▶ Your assignment
Copy, from the data below, each line that has the word "Abbreviation".

------ Dataset extract

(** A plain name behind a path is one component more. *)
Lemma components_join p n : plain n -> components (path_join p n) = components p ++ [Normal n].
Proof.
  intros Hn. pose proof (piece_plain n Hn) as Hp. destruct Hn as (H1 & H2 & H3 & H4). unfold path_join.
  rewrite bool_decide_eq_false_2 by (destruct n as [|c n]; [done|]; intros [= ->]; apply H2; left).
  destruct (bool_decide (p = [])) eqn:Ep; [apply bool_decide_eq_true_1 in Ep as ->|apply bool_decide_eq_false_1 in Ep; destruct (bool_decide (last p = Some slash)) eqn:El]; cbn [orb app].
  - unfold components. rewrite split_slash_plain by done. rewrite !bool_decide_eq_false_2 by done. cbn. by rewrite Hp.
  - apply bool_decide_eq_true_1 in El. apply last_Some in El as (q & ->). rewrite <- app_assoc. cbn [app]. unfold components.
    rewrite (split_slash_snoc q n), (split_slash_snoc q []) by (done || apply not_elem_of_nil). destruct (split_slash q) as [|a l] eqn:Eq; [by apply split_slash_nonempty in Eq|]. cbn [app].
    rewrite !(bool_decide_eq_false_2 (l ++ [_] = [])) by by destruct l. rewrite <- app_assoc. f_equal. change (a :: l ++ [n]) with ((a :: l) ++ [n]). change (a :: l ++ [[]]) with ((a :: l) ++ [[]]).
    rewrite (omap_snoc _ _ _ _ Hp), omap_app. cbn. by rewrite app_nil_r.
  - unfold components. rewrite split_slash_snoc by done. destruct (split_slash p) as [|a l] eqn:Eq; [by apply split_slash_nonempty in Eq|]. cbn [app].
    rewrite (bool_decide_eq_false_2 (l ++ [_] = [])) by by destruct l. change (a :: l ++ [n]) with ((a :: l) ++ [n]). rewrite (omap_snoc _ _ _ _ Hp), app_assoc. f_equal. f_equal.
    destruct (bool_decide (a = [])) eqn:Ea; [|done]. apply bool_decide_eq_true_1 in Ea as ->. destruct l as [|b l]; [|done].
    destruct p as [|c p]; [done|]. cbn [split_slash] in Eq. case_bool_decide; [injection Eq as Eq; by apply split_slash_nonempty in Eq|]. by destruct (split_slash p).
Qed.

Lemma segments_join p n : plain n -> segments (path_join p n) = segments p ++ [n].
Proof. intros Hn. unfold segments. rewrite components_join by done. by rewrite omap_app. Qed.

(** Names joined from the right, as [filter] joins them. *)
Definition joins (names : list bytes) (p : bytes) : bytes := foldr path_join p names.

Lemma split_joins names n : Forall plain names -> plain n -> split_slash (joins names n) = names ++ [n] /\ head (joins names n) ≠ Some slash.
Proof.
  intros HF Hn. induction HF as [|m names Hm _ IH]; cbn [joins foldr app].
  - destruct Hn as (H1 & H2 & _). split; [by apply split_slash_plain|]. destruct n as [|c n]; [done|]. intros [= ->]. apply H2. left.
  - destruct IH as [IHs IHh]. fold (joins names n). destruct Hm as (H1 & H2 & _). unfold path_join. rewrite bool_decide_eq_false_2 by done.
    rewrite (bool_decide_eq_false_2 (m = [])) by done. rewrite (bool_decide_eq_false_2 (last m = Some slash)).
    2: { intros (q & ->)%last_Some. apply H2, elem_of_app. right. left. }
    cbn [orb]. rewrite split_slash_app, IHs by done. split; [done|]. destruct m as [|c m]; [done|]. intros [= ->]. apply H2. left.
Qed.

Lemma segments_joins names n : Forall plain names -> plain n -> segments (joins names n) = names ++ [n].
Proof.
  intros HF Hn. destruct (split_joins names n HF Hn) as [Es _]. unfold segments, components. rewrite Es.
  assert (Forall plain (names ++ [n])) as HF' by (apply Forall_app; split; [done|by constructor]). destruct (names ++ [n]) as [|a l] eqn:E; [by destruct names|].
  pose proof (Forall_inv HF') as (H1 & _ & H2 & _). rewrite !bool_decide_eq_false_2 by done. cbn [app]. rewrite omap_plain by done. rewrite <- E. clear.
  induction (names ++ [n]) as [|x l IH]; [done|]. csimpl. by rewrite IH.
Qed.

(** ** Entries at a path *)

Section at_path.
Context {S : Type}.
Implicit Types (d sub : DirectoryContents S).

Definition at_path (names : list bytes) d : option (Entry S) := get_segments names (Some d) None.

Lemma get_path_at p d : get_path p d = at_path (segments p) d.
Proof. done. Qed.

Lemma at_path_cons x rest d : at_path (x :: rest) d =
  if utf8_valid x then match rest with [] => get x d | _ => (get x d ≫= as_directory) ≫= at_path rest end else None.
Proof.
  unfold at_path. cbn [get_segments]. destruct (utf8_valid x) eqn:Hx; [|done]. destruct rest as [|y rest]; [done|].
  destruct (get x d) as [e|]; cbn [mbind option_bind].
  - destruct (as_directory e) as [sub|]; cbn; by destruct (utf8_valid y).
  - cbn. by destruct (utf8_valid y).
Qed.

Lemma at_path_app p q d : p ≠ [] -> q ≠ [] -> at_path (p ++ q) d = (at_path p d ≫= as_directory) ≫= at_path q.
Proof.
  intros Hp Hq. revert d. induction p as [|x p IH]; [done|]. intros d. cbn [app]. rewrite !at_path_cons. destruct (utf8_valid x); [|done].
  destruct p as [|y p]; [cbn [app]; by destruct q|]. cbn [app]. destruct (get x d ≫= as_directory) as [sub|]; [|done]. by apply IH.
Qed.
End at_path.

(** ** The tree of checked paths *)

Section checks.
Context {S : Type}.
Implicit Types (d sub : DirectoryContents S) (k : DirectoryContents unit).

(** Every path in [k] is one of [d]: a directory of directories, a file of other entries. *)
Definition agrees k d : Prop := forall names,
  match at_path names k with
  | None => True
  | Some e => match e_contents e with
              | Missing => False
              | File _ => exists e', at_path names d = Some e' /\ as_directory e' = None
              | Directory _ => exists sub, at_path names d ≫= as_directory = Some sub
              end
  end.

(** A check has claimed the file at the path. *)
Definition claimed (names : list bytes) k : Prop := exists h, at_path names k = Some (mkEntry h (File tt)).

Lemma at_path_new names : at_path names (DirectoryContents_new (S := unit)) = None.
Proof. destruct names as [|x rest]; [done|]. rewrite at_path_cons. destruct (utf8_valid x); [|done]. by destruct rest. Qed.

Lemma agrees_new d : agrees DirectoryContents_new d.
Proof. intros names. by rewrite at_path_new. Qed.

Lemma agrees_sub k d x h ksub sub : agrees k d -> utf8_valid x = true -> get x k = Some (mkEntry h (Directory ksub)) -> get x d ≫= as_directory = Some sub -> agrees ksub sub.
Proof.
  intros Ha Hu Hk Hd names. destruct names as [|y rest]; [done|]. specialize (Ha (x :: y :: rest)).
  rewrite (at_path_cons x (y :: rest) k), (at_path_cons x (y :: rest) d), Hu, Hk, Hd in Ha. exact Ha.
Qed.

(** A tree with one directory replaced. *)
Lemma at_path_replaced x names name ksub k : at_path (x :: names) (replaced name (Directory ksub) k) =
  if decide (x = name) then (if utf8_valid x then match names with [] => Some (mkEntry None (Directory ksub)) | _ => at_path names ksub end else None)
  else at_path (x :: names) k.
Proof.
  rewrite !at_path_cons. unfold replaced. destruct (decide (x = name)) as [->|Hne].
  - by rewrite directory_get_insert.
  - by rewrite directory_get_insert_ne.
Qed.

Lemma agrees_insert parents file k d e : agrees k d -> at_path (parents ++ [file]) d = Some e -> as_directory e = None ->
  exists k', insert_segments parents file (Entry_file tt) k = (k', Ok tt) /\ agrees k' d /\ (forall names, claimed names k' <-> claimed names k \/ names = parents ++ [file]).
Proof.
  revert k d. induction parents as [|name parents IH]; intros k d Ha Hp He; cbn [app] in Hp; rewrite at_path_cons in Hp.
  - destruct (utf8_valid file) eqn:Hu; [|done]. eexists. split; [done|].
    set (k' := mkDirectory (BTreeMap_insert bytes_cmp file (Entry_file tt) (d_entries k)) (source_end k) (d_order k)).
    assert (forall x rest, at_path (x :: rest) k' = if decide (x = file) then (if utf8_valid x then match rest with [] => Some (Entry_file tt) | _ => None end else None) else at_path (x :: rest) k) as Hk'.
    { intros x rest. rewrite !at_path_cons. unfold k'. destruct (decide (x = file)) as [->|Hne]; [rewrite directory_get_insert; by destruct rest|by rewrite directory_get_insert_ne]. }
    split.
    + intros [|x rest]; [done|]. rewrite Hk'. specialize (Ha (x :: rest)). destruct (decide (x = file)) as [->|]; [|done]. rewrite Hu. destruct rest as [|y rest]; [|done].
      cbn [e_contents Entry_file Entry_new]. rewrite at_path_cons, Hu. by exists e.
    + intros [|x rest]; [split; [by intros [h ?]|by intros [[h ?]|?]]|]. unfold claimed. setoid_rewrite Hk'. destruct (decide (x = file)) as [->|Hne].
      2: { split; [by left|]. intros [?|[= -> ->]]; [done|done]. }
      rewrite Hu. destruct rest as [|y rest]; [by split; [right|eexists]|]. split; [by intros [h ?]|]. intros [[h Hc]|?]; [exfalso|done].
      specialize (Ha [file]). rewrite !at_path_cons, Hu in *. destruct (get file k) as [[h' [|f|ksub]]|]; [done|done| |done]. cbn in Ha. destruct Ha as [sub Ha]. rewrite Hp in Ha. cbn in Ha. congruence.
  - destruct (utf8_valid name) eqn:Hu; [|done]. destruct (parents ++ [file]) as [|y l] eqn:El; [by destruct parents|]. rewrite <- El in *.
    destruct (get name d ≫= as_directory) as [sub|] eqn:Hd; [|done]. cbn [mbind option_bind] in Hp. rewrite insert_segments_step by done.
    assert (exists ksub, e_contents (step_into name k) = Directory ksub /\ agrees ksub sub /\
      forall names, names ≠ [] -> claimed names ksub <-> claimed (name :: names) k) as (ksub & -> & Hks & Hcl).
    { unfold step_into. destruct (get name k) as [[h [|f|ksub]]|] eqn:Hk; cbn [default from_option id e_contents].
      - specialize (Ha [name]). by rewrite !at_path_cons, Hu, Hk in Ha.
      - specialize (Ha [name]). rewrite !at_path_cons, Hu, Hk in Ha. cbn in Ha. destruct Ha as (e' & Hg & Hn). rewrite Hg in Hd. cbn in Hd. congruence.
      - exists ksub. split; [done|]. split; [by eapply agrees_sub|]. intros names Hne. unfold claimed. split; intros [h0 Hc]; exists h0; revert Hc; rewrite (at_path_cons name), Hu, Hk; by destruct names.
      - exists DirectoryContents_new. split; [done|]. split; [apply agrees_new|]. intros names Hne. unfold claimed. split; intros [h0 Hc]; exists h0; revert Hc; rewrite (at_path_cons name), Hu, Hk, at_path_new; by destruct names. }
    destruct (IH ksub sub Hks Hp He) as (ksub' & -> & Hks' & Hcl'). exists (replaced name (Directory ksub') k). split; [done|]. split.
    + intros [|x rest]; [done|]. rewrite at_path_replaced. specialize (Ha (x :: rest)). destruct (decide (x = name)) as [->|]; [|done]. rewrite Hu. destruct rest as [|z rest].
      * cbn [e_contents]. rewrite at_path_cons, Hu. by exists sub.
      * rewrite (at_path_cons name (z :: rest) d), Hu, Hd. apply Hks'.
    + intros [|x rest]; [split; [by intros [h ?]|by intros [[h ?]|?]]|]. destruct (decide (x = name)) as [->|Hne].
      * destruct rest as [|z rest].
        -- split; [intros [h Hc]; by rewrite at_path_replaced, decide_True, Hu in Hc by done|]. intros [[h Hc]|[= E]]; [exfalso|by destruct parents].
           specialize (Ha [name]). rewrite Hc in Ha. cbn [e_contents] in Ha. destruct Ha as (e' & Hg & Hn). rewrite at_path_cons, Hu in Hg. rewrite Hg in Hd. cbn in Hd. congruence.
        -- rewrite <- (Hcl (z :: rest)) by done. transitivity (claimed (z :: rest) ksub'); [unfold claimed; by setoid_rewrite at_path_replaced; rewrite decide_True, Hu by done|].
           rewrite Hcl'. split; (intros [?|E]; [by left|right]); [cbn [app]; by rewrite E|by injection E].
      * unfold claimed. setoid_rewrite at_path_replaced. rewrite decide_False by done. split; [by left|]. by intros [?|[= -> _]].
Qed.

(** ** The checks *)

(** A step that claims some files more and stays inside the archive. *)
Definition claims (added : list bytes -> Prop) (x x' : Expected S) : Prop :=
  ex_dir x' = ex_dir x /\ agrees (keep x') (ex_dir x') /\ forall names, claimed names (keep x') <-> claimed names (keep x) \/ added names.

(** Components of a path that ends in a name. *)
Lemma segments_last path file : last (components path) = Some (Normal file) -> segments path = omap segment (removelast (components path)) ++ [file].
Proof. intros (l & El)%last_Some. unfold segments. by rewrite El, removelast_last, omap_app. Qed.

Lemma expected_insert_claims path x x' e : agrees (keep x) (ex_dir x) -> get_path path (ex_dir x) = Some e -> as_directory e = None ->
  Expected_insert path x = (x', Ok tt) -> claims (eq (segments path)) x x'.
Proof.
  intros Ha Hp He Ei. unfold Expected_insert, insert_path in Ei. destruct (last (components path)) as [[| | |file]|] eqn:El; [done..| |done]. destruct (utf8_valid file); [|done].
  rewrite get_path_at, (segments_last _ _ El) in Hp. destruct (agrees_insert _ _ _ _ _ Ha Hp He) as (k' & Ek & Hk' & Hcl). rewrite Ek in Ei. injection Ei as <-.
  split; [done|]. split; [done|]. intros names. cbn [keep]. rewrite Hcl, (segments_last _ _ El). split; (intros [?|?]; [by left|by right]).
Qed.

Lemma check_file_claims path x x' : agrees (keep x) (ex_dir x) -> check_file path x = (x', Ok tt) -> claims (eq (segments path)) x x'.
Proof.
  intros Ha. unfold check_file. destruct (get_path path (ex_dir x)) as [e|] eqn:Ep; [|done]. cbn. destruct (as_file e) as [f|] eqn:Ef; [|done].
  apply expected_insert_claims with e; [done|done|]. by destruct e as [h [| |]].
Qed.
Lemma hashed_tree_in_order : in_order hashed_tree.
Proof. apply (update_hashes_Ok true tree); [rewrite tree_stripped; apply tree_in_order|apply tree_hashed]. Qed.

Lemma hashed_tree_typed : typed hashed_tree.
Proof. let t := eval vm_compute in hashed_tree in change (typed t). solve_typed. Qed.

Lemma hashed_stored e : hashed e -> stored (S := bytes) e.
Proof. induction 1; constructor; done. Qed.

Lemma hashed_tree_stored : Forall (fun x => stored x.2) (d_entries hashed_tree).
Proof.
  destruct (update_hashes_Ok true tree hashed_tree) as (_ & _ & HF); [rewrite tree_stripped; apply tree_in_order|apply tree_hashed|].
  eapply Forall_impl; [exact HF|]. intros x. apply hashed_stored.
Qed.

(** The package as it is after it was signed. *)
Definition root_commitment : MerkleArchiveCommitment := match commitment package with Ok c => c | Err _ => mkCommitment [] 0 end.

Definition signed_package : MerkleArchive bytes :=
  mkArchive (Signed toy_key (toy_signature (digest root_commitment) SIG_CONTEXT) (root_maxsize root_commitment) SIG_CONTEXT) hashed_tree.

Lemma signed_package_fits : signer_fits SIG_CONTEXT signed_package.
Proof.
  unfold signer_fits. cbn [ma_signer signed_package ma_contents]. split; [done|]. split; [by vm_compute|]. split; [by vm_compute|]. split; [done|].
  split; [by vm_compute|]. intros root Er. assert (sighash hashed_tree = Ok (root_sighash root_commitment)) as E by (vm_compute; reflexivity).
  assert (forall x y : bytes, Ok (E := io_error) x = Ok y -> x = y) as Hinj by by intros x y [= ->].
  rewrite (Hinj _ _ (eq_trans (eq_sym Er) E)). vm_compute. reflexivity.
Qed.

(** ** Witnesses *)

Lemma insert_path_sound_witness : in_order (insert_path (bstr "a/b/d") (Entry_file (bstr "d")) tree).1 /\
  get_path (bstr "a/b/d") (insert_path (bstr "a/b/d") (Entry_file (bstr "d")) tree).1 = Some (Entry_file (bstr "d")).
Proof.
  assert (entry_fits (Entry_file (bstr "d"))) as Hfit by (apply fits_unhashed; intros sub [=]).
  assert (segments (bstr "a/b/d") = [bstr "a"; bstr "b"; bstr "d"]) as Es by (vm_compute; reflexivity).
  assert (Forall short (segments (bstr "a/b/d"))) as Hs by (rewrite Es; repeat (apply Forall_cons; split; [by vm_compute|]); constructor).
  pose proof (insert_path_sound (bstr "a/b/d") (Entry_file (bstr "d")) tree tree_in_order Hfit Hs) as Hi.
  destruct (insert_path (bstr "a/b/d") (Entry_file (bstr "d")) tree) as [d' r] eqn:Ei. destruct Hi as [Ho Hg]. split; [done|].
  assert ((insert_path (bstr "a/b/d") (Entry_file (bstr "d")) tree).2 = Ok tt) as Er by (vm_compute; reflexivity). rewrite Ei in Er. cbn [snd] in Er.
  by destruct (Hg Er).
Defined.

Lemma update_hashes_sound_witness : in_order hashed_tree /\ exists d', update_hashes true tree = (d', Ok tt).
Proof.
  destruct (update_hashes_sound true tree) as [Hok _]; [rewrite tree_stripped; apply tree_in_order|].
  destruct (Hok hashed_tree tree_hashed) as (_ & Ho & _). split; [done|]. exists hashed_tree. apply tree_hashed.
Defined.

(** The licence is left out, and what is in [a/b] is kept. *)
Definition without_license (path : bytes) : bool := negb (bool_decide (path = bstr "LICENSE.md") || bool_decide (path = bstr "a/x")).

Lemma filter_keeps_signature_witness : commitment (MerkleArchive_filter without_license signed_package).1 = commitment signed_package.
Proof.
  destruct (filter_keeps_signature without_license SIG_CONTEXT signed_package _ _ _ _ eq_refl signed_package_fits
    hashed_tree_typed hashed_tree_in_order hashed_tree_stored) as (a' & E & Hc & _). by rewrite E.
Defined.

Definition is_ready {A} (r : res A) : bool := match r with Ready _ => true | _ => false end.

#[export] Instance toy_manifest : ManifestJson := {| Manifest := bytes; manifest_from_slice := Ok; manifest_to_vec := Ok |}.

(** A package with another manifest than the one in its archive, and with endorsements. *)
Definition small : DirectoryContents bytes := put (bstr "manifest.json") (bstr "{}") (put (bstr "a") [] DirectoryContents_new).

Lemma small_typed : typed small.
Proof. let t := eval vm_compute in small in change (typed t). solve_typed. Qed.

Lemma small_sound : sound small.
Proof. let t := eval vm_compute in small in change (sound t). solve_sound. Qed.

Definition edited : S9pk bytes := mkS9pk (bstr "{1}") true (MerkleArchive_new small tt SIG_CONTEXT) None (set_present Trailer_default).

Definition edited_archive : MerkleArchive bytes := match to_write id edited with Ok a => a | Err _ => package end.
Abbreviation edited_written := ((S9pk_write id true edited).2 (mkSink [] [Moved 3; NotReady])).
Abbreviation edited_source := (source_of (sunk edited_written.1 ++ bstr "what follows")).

------------

▶ Result of this exercise
Abbreviation edited_written := ((S9pk_write id true edited).2 (mkSink [] [Moved 3; NotReady])).
Abbreviation edited_source := (source_of (sunk edited_written.1 ++ bstr "what follows")).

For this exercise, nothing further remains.